(Records from a collection)
......
(* ===== verification/FileTransfer.v ===== *)
(** * The transfer of a file

    Which file is opened for a request, and what is sent of it: all of the bytes
    that the head announces while the file stays as it was examined, and fewer,
    on a connection that is then used for the next request, when it shrinks. *)
From Stdlib Require Import ZArith Lia Bool.
From Stdlib Require Import Strings.Byte.
From stdpp Require Import base numbers list strings.
From S2P Require Import Prelude.
From S2P Require Import Libc.
From S2P Require Import HttpMessage.
From S2P Require Import HttpWire.
From S2P Require Import Connection.
From S2P Require Import ConnectionSafety.
#[local] Open Scope Z_scope.

Section transfer.
Context {H : Type} (web_root : cstr) (routes : list (route H)) (port : Z).

Abbreviation st cn p l := (mkLoop cn p l [] false : loop H).
Abbreviation go := (run web_root routes port).

#[local] Arguments handle : simpl never.

(** ** The bytes of a file *)

Definition slice (content : list byte) (pos n : Z) : list byte := take (Z.to_nat n) (drop (Z.to_nat pos) content).

Lemma slice_split content pos k n :
  0 ≤ pos → 0 ≤ k ≤ n → slice content pos n = slice content pos k ++ slice content (pos + k) (n - k).
Proof.
  intros Hp Hk. unfold slice. rewrite Z2Nat.inj_add, <-drop_drop by lia. rewrite <-(take_drop (Z.to_nat k) (drop (Z.to_nat pos) content)) at 1.
  rewrite take_app, take_take. f_equal; [f_equal; lia|].
  rewrite length_take. destruct (decide (Z.to_nat k ≤ length (drop (Z.to_nat pos) content))%nat) as [Hl|Hl].
  - rewrite Nat.min_l by lia. f_equal. lia.
  - rewrite (drop_ge (drop _ _)) by lia. by rewrite !take_nil.
Qed.

Lemma slice_length content pos n :
  0 ≤ pos → 0 ≤ n → pos + n ≤ Z.of_nat (length content) → Z.of_nat (length (slice content pos n)) = n.
Proof. intros Hp Hn Hl. unfold slice. rewrite length_take, length_drop. lia. Qed.

(** Reads of [k] bytes each, as they are answered, each written before the next. *)
Fixpoint reads (content : list byte) (pos : Z) (ks : list Z) : list event :=
  match ks with
  | [] => []
  | k :: ks => Done 0 (BytesRead (Some (slice content pos k))) :: Done 0 (Written true) :: reads content (pos + k) ks
  end.

Fixpoint chunks (content : list byte) (pos : Z) (ks : list Z) : list (list byte) :=
  match ks with [] => [] | k :: ks => slice content pos k :: chunks content (pos + k) ks end.

Definition total (ks : list Z) : Z := foldr Z.add 0 ks.

Lemma total_nonneg ks : Forall (λ k, 0 < k) ks → 0 ≤ total ks.
Proof. intros Hk. induction Hk; [done|]. unfold total in *. simpl. lia. Qed.

Lemma sent_chunks_concat content pos ks :
  0 ≤ pos → Forall (λ k, 0 < k) ks → concat (chunks content pos ks) = slice content pos (total ks).
Proof.
  revert pos. induction ks as [|k ks IH]; intros pos Hp Hk; [done|]. apply Forall_cons in Hk as [Hk Hks].
  pose proof (total_nonneg ks Hks).
  cbn [chunks concat total foldr]. change (foldr Z.add 0 ks) with (total ks). rewrite IH by (done || lia).
  rewrite (slice_split _ pos k (k + total ks)) by lia. f_equal. f_equal. lia.
Qed.

Definition next_op (c : file_serve_ctx_t) : op H :=
  if remaining c =? 0 then FsClose c
  else FsRead (if remaining c <? LIBUV_FILE_BUFFER_SIZE then remaining c else LIBUV_FILE_BUFFER_SIZE) (offset c) c.

Lemma send_next cn p l c : send_file_chunk c (st cn p l) = (tt, st cn (p ++ [next_op c]) l).
Proof. unfold send_file_chunk, next_op. destruct (_ =? _); done. Qed.

Lemma run_cons s e es s' : handle web_root routes port s e = Some s' → go s (e :: es) = go s' es.
Proof. intros E. cbn [run]. by rewrite E. Qed.

Lemma run_app s es es' s' : go s es = Some s' → go s (es ++ es') = go s' es'.
Proof.
  revert s. induction es as [|e es IH]; intros s; [by intros [= ->]|]. cbn [run app]. destruct (handle _ _ _ s e); [apply IH|done].
Qed.

Lemma advance_small c n :
  0 ≤ offset c → 0 ≤ n ≤ remaining c → offset c + remaining c < 2 ^ 64 →
  offset (advance c n) = offset c + n ∧ remaining (advance c n) = remaining c - n.
Proof. intros Ho Hn Hs. unfold advance. cbn. rewrite !u64_small by lia. done. Qed.

(** The reads and writes of a part of the file. *)
Lemma reads_sent cn l c content ks :
  busy cn → 0 ≤ offset c → 0 ≤ remaining c → offset c + remaining c ≤ Z.of_nat (length content) → Z.of_nat (length content) < 2 ^ 63 →
  Forall (λ k, 0 < k) ks → total ks ≤ remaining c →
  ∃ c', go (st cn [next_op c] l) (reads content (offset c) ks) =
    Some (st cn [next_op c'] (l ++ (Chunk <$> chunks content (offset c) ks))) ∧
    remaining c' = remaining c - total ks ∧ write_error c' = write_error c.
Proof.
  intros Hb Ho Hr Hl Hm Hks. revert c l Ho Hr Hl. induction Hks as [|k ks Hk Hks IH]; intros c l Ho Hr Hl Ht; cbn [reads chunks total foldr] in *.
  - exists c. cbn [run fmap list_fmap]. rewrite app_nil_r. split; [done|]. split; [lia|done].
  - change (foldr Z.add 0 ks) with (total ks) in *. pose proof (total_nonneg ks Hks).
    assert (next_op c = FsRead (if remaining c <? LIBUV_FILE_BUFFER_SIZE then remaining c else LIBUV_FILE_BUFFER_SIZE) (offset c) c) as ->
      by (unfold next_op; by rewrite (proj2 (Z.eqb_neq _ _)) by lia).
    destruct (slice content (offset c) k) as [|b d] eqn:Ed.
    { exfalso. pose proof (slice_length content (offset c) k ltac:(lia) ltac:(lia) ltac:(lia)) as Hsl. rewrite Ed in Hsl. simpl in Hsl. lia. }
    assert (Z.of_nat (length (b :: d)) = k) as Hlen by (rewrite <-Ed; apply slice_length; lia).
    destruct (advance_small c k) as [Hoff Hrem]; [lia..|].
    erewrite run_cons; [|apply handle_done; [done|apply Hb..]]. unfold on_file_read. run_m. rewrite (busy_open _ Hb). run_m. rewrite Hlen. cbn [app].
    erewrite run_cons; [|apply handle_done; [done|apply Hb..]]. unfold on_chunk_write_complete. rewrite send_next. cbn [snd app].
    rewrite <-Hoff. destruct (IH (advance c k) (l ++ [Chunk (b :: d)])) as (c' & E & Hc' & Hw'); [lia..|].
    exists c'. split; [|split; [lia|done]]. rewrite E. cbn [fmap list_fmap]. by rewrite <-app_assoc.
Qed.

(** ** From the size to the close *)

(** What is sent lies in the file, and is what the head says. *)
Record located (c : file_serve_ctx_t) (size : Z) (range : option cstr) (c' : file_serve_ctx_t) : Prop := {
  located_offset : 0 ≤ offset c';
  located_remaining : 0 ≤ remaining c';
  located_inside : offset c' + remaining c' ≤ size;
  located_error : write_error c' = write_error c;
  located_whole : has_range c = false → offset c' = 0 ∧ remaining c' = size;
  located_range : has_range c = true → ∃ s e, libuv_parse_range_header range size = Some (s, e) ∧ offset c' = s ∧ remaining c' = e - s + 1;
  located_head : ∃ a b, head_of c' = a ++ content_length_line (remaining c') ++ b
}.

Lemma locate_spec c size range c' : 0 ≤ size < 2 ^ 63 → locate c size range = Some c' → located c size range c'.
Proof.
  intros Hs Hc. unfold locate in Hc. destruct (has_range c) eqn:Hr.
  - destruct (libuv_parse_range_header range size) as [[s e]|] eqn:Ep; [cbn [mbind option_bind] in Hc|done].
    destruct (range_inside range size s e) as [Hse He]; [lia|done|]. rewrite u64_small in Hc by lia. injection Hc as <-.
    constructor; cbn [offset remaining write_error]; [lia|lia|lia|done|congruence|intros _; by exists s, e|]. unfold head_of, file_head. cbn [fs_range remaining].
    eexists (lit "HTTP/1.1 206 Partial Content" ++ crlf ++ content_type_line (fs_content_type c)), _. rewrite <-!app_assoc. reflexivity.
  - injection Hc as <-. constructor; cbn [offset remaining write_error]; [lia|lia|lia|done|done|congruence|].
    unfold head_of, file_head. cbn [fs_range remaining file_size].
    eexists (lit "HTTP/1.1 200 OK" ++ crlf ++ content_type_line (fs_content_type c)), _. rewrite <-!app_assoc. reflexivity.
Qed.

(** The head, and the first operation after it. *)
Lemma head_sent cn l c c' size :
  busy cn → locate c size (http_request_get_header (request (rhead cn)) (lit "Range")) = Some c' →
  go (st cn [FsStat c] l) [Done 0 (Stated (Some size)); Done 0 (Written true)] =
  Some (st cn [next_op (set_headers_sent c')] (l ++ [Answer (head_of c')])).
Proof.
  intros Hb Hc. erewrite run_cons; [|apply handle_done; [done|apply Hb..]]. unfold on_file_stat. run_m. rewrite Hc. run_m.
  unfold libuv_connection_send. rewrite send_ok by (first [by apply Hb | apply head_of_nonempty]). run_m. rewrite send_next. cbn [app snd].
  erewrite run_cons; [|apply handle_done; [done|apply Hb..]]. done.
Qed.

Lemma file_ended cn l c :
  busy cn → async_response_pending (srv cn) = true → write_error c = false →
  ∃ s', go (st cn [FsClose c] l) [Done 0 FileClosed] = Some s' ∧
    log s' = l ++ (if keeps_alive cn then [Reset] else []) ∧ pending s' = [] ∧
    is_reading (conn s') = keeps_alive cn ∧ is_closing (conn s') = negb (keeps_alive cn).
Proof.
  intros Hb Ha Hw. erewrite run_cons; [|apply handle_done; [done|apply Hb..]]. unfold on_file_close. run_m.
  rewrite Ha, (busy_open _ Hb), Hw. cbn [negb orb andb]. change (keeps_alive (with_srv _ cn)) with (keeps_alive cn).
  destruct (keeps_alive cn).
  - rewrite reset_ok by apply Hb. eexists. split; [done|]. done.
  - rewrite close_ok. change (is_closing (with_srv _ cn)) with (is_closing cn). rewrite (busy_open _ Hb).
    eexists. split; [done|]. cbn. by rewrite app_nil_r.
Qed.

Section one_file.
Context (cn : libuv_connection_t) (l : list log_entry) (c c' : file_serve_ctx_t) (content : list byte) (ks : list Z).
Let size := Z.of_nat (length content).
Context (Hbusy : busy cn) (Hasync : async_response_pending (srv cn) = true) (Herror : write_error c = false) (Hsize : size < 2 ^ 63)
  (Hlocate : locate c size (http_request_get_header (request (rhead cn)) (lit "Range")) = Some c')
  (Hreads : Forall (λ k, 0 < k) ks).

Lemma is_located : located c size (http_request_get_header (request (rhead cn)) (lit "Range")) c'.
Proof. apply locate_spec; [lia|done]. Qed.

Lemma part_sent :
  total ks ≤ remaining c' →
  ∃ c2, go (st cn [FsStat c] l) (Done 0 (Stated (Some size)) :: Done 0 (Written true) :: reads content (offset c') ks) =
    Some (st cn [next_op c2] (l ++ Answer (head_of c') :: (Chunk <$> chunks content (offset c') ks))) ∧
    remaining c2 = remaining c' - total ks ∧ write_error c2 = false ∧ concat (chunks content (offset c') ks) = slice content (offset c') (total ks).
Proof.
  intros Ht. destruct is_located as [Ho Hr Hin He _ _ _].
  destruct (reads_sent cn (l ++ [Answer (head_of c')]) (set_headers_sent c') content ks) as (c2 & E & Hr2 & Hw2); try done.
  exists c2. split.
  - change (Done 0 (Stated (Some size)) :: Done 0 (Written true) :: ?es) with ([Done 0 (Stated (Some size)); Done 0 (Written true)] ++ es).
    rewrite (run_app _ _ _ _ (head_sent cn l c c' size Hbusy Hlocate)). cbn [set_headers_sent offset] in E. rewrite E. by rewrite <-app_assoc.
  - split; [done|]. split; [rewrite Hw2; cbn; congruence|]. by apply sent_chunks_concat.
Qed.

(** C18: the whole of a file, or the range that was asked for, is sent after a head
    with its length, in as many reads as it takes; then the connection is ready for
    the next request, or closed. *)
Theorem file_is_sent :
  total ks = remaining c' →
  ∃ s' ds, go (st cn [FsStat c] l)
      (Done 0 (Stated (Some size)) :: Done 0 (Written true) :: reads content (offset c') ks ++ [Done 0 FileClosed]) = Some s' ∧
    log s' = l ++ Answer (head_of c') :: (Chunk <$> ds) ++ (if keeps_alive cn then [Reset] else []) ∧
    concat ds = slice content (offset c') (remaining c') ∧ Z.of_nat (length (concat ds)) = remaining c' ∧
    located c size (http_request_get_header (request (rhead cn)) (lit "Range")) c' ∧
    pending s' = [] ∧ is_reading (conn s') = keeps_alive cn ∧ is_closing (conn s') = negb (keeps_alive cn).
Proof.
  intros Ht. destruct is_located as [Ho Hr Hin _ _ _ _].
  destruct part_sent as (c2 & E & Hr2 & Hw2 & Hd); [lia|].
  assert (next_op c2 = FsClose c2) as Hn by (unfold next_op; by rewrite (proj2 (Z.eqb_eq _ _)) by lia). rewrite Hn in E.
  destruct (file_ended cn (l ++ Answer (head_of c') :: (Chunk <$> chunks content (offset c') ks)) c2) as (s' & E' & Hl & Hrest); [done..|].
  exists s', (chunks content (offset c') ks). split.
  { rewrite !app_comm_cons, (run_app _ _ _ _ E). exact E'. }
  split; [by rewrite Hl, <-app_assoc|]. rewrite Ht in Hd. split; [done|]. split; [rewrite Hd; by apply slice_length|].
  split; [apply is_located|done].
Qed.

(** a file that became shorter than it was when it was examined, or a read
    that fails, ends the transfer before what the head announced was sent; the
    connection is kept all the same, and the next answer takes the place of the
    missing bytes. *)
Theorem short_file_keeps_alive eof :
  keeps_alive cn = true → total ks < remaining c' → eof = None ∨ eof = Some [] →
  ∃ s' ds, go (st cn [FsStat c] l)
      (Done 0 (Stated (Some size)) :: Done 0 (Written true) :: reads content (offset c') ks ++
       [Done 0 (BytesRead eof); Done 0 FileClosed]) = Some s' ∧
    log s' = l ++ Answer (head_of c') :: (Chunk <$> ds) ++ [Reset] ∧ Z.of_nat (length (concat ds)) < remaining c' ∧
    (∃ a b, head_of c' = a ++ content_length_line (remaining c') ++ b) ∧ is_reading (conn s') = true.
Proof.
  intros Hk Ht He. destruct is_located as [Ho Hr Hin _ _ _ Hhead].
  destruct part_sent as (c2 & E & Hr2 & Hw2 & Hd); [lia|].
  assert (∃ n k, next_op c2 = FsRead n k c2) as (n & k & Hn) by (unfold next_op; rewrite (proj2 (Z.eqb_neq _ _)) by lia; by eexists _, _).
  rewrite Hn in E.
  destruct (file_ended cn (l ++ Answer (head_of c') :: (Chunk <$> chunks content (offset c') ks)) c2) as (s' & E' & Hl & _ & Hread & _); [done..|].
  exists s', (chunks content (offset c') ks). split.
  { rewrite !app_comm_cons, (run_app _ _ _ _ E). erewrite run_cons; [|apply handle_done; [done|apply Hbusy..]].
    destruct He as [-> | ->]; exact E'. }
  rewrite Hk in Hl, Hread. split; [by rewrite Hl, <-app_assoc|]. split; [|done]. rewrite Hd.
  pose proof (total_nonneg ks Hreads). rewrite slice_length by lia. done.
Qed.
End one_file.
End transfer.

(** ** A clip of five bytes *)

Definition example_clip : list byte := lit "abcde".

Definition located_clip : file_serve_ctx_t :=
  mkFileServe 5 2 3 true (Some (2, 4)) false false (lit "video/mp4") [].

Lemma file_is_sent_witness :
  ∃ s' ds, run example_root example_routes 1984
      (mkLoop (example_conn [("Range", "bytes=2-")]%string) [FsStat (example_file true)] [] [] false)
      (Done 0 (Stated (Some 5)) :: Done 0 (Written true) :: reads example_clip 2 [1; 2] ++ [Done 0 FileClosed]) = Some s' ∧
    concat ds = lit "cde" ∧ log s' = Answer (head_of located_clip) :: (Chunk <$> ds) ++ [Reset].
Proof.
  destruct (file_is_sent example_root example_routes 1984 (example_conn [("Range", "bytes=2-")]%string) [] (example_file true)
    located_clip example_clip [1; 2]) as (s' & ds & E & Hl & Hd & _).
  - apply busyb_spec. vm_compute. reflexivity.
  - vm_compute. reflexivity.
  - vm_compute. reflexivity.
  - vm_compute. reflexivity.
  - vm_compute. reflexivity.
  - repeat constructor.
  - reflexivity.
  - exists s', ds. split; [exact E|]. split; [exact Hd|exact Hl].
Defined.

Lemma short_file_keeps_alive_witness :
  ∃ s' ds, run example_root example_routes 1984
      (mkLoop (example_conn [("Range", "bytes=2-")]%string) [FsStat (example_file true)] [] [] false)
      (Done 0 (Stated (Some 5)) :: Done 0 (Written true) :: reads example_clip 2 [1] ++ [Done 0 (BytesRead (Some [])); Done 0 FileClosed]) = Some s' ∧
    log s' = Answer (head_of located_clip) :: (Chunk <$> ds) ++ [Reset] ∧ Z.of_nat (length (concat ds)) < 3.
Proof.
  destruct (short_file_keeps_alive example_root example_routes 1984 (example_conn [("Range", "bytes=2-")]%string) [] (example_file true)
    located_clip example_clip [1]) with (eof := Some (@nil byte)) as (s' & ds & E & Hl & Hd & _).
  - apply busyb_spec. vm_compute. reflexivity.
  - vm_compute. reflexivity.
  - vm_compute. reflexivity.
  - vm_compute. reflexivity.
  - vm_compute. reflexivity.
  - repeat constructor.
  - vm_compute. reflexivity.
  - reflexivity.
  - by right.
  - exists s', ds. split; [exact E|]. split; [exact Hl|exact Hd].
Defined.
......
** Activity **
In the records above, each line with the string "Stated" should be copied.

** Answer area **
  go (st cn [FsStat c] l) [Done 0 (Stated (Some size)); Done 0 (Written true)] =
  ∃ c2, go (st cn [FsStat c] l) (Done 0 (Stated (Some size)) :: Done 0 (Written true) :: reads content (offset c') ks) =
  - change (Done 0 (Stated (Some size)) :: Done 0 (Written true) :: ?es) with ([Done 0 (Stated (Some size)); Done 0 (Written true)] ++ es).
      (Done 0 (Stated (Some size)) :: Done 0 (Written true) :: reads content (offset c') ks ++ [Done 0 FileClosed]) = Some s' ∧
      (Done 0 (Stated (Some size)) :: Done 0 (Written true) :: reads content (offset c') ks ++
      (Done 0 (Stated (Some 5)) :: Done 0 (Written true) :: reads example_clip 2 [1; 2] ++ [Done 0 FileClosed]) = Some s' ∧
      (Done 0 (Stated (Some 5)) :: Done 0 (Written true) :: reads example_clip 2 [1] ++ [Done 0 (BytesRead (Some [])); Done 0 FileClosed]) = Some s' ∧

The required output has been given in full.